Sorocaba, SP, 25 (AE) - Três camelôs de Sorocaba, a 98 quilômetros de São Paulo, acusaram fiscais da prefeitura de danificar e apreender irregularmente mercadorias durante blitze realizadas na cidade. O desempregado José Antunes da Silva, de 30 anos, disse que teve seu carrinho de cachorro-quente danificado ao ser levado por fiscais, no último fim de semana, numa rua central da cidade. Como não estava no local, os fiscais arrombaram o cadeado para levar o carrinho. Várias mercadorias desapareceram, segundo ele.

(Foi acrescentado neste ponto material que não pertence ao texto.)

(** One step of a proof that a handler keeps a frame: a lemma on a part of
    the handler ([site]), a rule, or a case analysis; [side] proves that an
    effect or an update of the refs keeps the frame. *)
Ltac tidy_step site side :=
  first
    [ solve [auto with tidy]
    | site
    | lazymatch goal with
      | |- tidy _ (Rt.ret _) => apply tidy_ret
      | |- tidy _ (Rt.throw _) => apply tidy_throw
      | |- tidy _ Rt.get => apply tidy_get
      | |- tidy _ (Rt.modify _) => apply tidy_modify; solve [side]
      | |- tidy _ (Rt.effect _) => apply tidy_effect; solve [side]
      | |- tidy _ (Rt.invoke _ _) =>
          apply tidy_invoke; solve [intros; side]
      | |- tidy _ (Rt.web _ _) => apply tidy_web; solve [intros; side]
      | |- tidy _ (Rt.query _ _) => apply tidy_query; solve [intros; side]
      | |- tidy _ (Rt.attempt _) => apply tidy_attempt
      | |- tidy _ (Rt.void _) => apply tidy_void; [solve [intros; side]|]
      | |- tidy _ (Rt.when _ _) => apply tidy_when
      | |- tidy _ (Rt.try_catch _ _) => apply tidy_try_catch; [|intros]
      | |- tidy _ (Rt.for_of _ _) => apply tidy_for_of; intros
      | |- tidy _ (Rt.bind _ _) => apply tidy_bind; [|intros]
      | |- tidy _ (if ?b then _ else _) => destruct b eqn:?
      | |- tidy _ (match ?x with _ => _ end) => destruct x eqn:?
      | |- tidy _ (let _ := _ in _) => cbv zeta
      end ].

Ltac tidy_with site side :=
  unfold Rt.message_success, Rt.message_warning, Rt.message_error,
    Rt.console_log, Rt.console_debug, Rt.console_error;
  repeat tidy_step site side.

End Frames.

Module Sync.

Import Js Host Rt Frames.

(** What the popup holds after the listener ran on the updates that the
    input emitted since the trace had length [n], from the refs [p]. *)
Definition view (n : nat) (p : McpPopup.State)
  (w : World PopupInput.State) : McpPopup.State :=
  McpPopup.deliver (skipn n (tr w)) p.

(** The trace still extends that of the start of the handler. *)
Definition Loose (n : nat) (w : World PopupInput.State) : Prop :=
  n <= length (tr w).

(** The popup holds the options and the ids that the input shows. *)
Definition Clean (n : nat) (p : McpPopup.State)
  (w : World PopupInput.State) : Prop :=
  Loose n w
  /\ McpPopup.toppings (view n p w) = PopupInput.toppings (st w)
  /\ McpPopup.spiceIds (view n p w) = Invariants.ids (st w).

Definition quiet (e : Effect) : Prop := isUpdate e = false.

(** An update of the refs that leaves the options and the ingredients. *)
Definition keepsShown (f : PopupInput.State -> PopupInput.State) : Prop :=
  forall s,
    PopupInput.toppings (f s) = PopupInput.toppings s
    /\ PopupInput.ingredients (f s) = PopupInput.ingredients s.

Lemma view_log (n : nat) (p : McpPopup.State)
  (w : World PopupInput.State) (e : Effect) :
  Loose n w ->
  view n p (mkWorld (st w) (tr w ++ [e]))
  = McpPopup.deliver [e] (view n p w).
Proof.
  unfold Loose, view. intros H. cbn [tr].
  rewrite skipn_app.
  replace (n - length (tr w)) with 0 by lia. cbn [skipn].
  unfold McpPopup.deliver. now rewrite fold_left_app.
Qed.

Lemma Loose_log (n : nat) (w : World PopupInput.State) (e : Effect) :
  Loose n w -> Loose n (mkWorld (st w) (tr w ++ [e])).
Proof. unfold Loose. cbn [tr]. rewrite length_app. simpl. lia. Qed.

Lemma Clean_log (n : nat) (p : McpPopup.State)
  (w : World PopupInput.State) (e : Effect) :
  Clean n p w -> quiet e -> Clean n p (mkWorld (st w) (tr w ++ [e])).
Proof.
  intros (L & T & I) Q. split; [now apply Loose_log|].
  rewrite (view_log p e L). cbn [st].
  destruct e; try discriminate Q; now split.
Qed.

Lemma Clean_set (n : nat) (p : McpPopup.State)
  (w : World PopupInput.State)
  (f : PopupInput.State -> PopupInput.State) :
  Clean n p w -> keepsShown f -> Clean n p (mkWorld (f (st w)) (tr w)).
Proof.
  intros (L & T & I) K. destruct (K (st w)) as [K1 K2].
  split; [exact L|]. unfold view, Invariants.ids in *. cbn [st tr].
  rewrite K1, K2. now split.
Qed.

Definition clean (n : nat) (p : McpPopup.State) : Frame PopupInput.State :=
  mkFrame (Clean n p) quiet keepsShown (@Clean_log n p) (@Clean_set n p).

Definition loose (n : nat) : Frame PopupInput.State :=
  mkFrame (Loose n) (fun _ => True) (fun _ => True)
    (fun w e H _ => Loose_log e H) (fun w f H _ => H).

Ltac clean_side :=
  first
    [ reflexivity
    | exact I
    | intros ?; split; reflexivity ].

Ltac clean_tac site := tidy_with site clean_side.
Ltac loose_tac := tidy_with fail ltac:(exact I).

(** *** Telling the parent *)

Section Input.

Variable n : nat.
Variable p : McpPopup.State.
Variable toLowerCase : string -> string.
Variable host : Host.t.

Local Abbreviation tidyC := (tidy (clean n p)).
Local Abbreviation tidyL := (tidy (loose n)).

(** From a loose world the handler ends in a clean one, and returns. *)
Definition mends {A} (m : M PopupInput.State A) : Prop :=
  forall w, Loose n w -> Clean n p (snd (m w)).

Lemma mends_tidy {A} (m : M PopupInput.State A) : mends m -> tidyC m.
Proof. intros H w Hw. apply H. apply Hw. Qed.

Lemma mends_emitUpdate : mends PopupInput.emitUpdate.
Proof.
  intros w L. unfold PopupInput.emitUpdate, bind, get, effect.
  cbn [st tr fst snd]. split; [now apply Loose_log|].
  rewrite (view_log p _ L). cbn [st McpPopup.deliver fold_left].
  split; reflexivity.
Qed.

O delegado Celso de Souza Araújo, do 3º. Distrito Policial, vai abrir inquérito para apurar a ação dos fiscais
Outro ambulante, José de Araújo Cavalcanti, de 29 anos, disse que foi perseguido por seis fiscais que estavam em uma Kombi, quando vendia telas protetoras de sol para veículos, num cruzamento da Avenida Washington Luís. Os fiscais tomaram suas mercadorias, mas não emitiram o termo de apreensão.
Outro camelô, José Arnaldo Bezerra, de 29 anos, foi agarrado e despojado dos guarda-chuvas que vendia e também não recebeu notificação. Ele alega que, por não ter recebido o termo de apreensão, não conseguiu recuperar a mercadoria.
Inquérito - O delegado explicou que a atividade dos ambulantes nos cruzamentos é proibida por lei, mas eles têm o direito de ser notificados no ato da apreensão para recuperar, depois, as mercadorias. O delegado entrou em contato com o setor de fiscalização da prefeitura e obteve a informação de que os fiscais só não emitem a notificação quando os camelôs fogem. "Existem duas versões que precisam ser apuradas", afirmou.
O diretor do serviço de fiscalização da Prefeitura, Paulo Roberto de Camargo, disse que os fiscais são orientados a elaborar o termo de apreensão na presença dos ambulantes. Muitas vezes, segundo ele, o camelô foge do local ou nega-se a receber a notificação. As mercadorias são recolhidas em um depósito da prefeitura. Os casos denunciados estão sendo apurados, segundo ele. Camargo contou que Sorocaba está recebendo um grande número de camelôs que estão saindo de São Paulo para atuar no interior, por isso a fiscalização foi intensficada.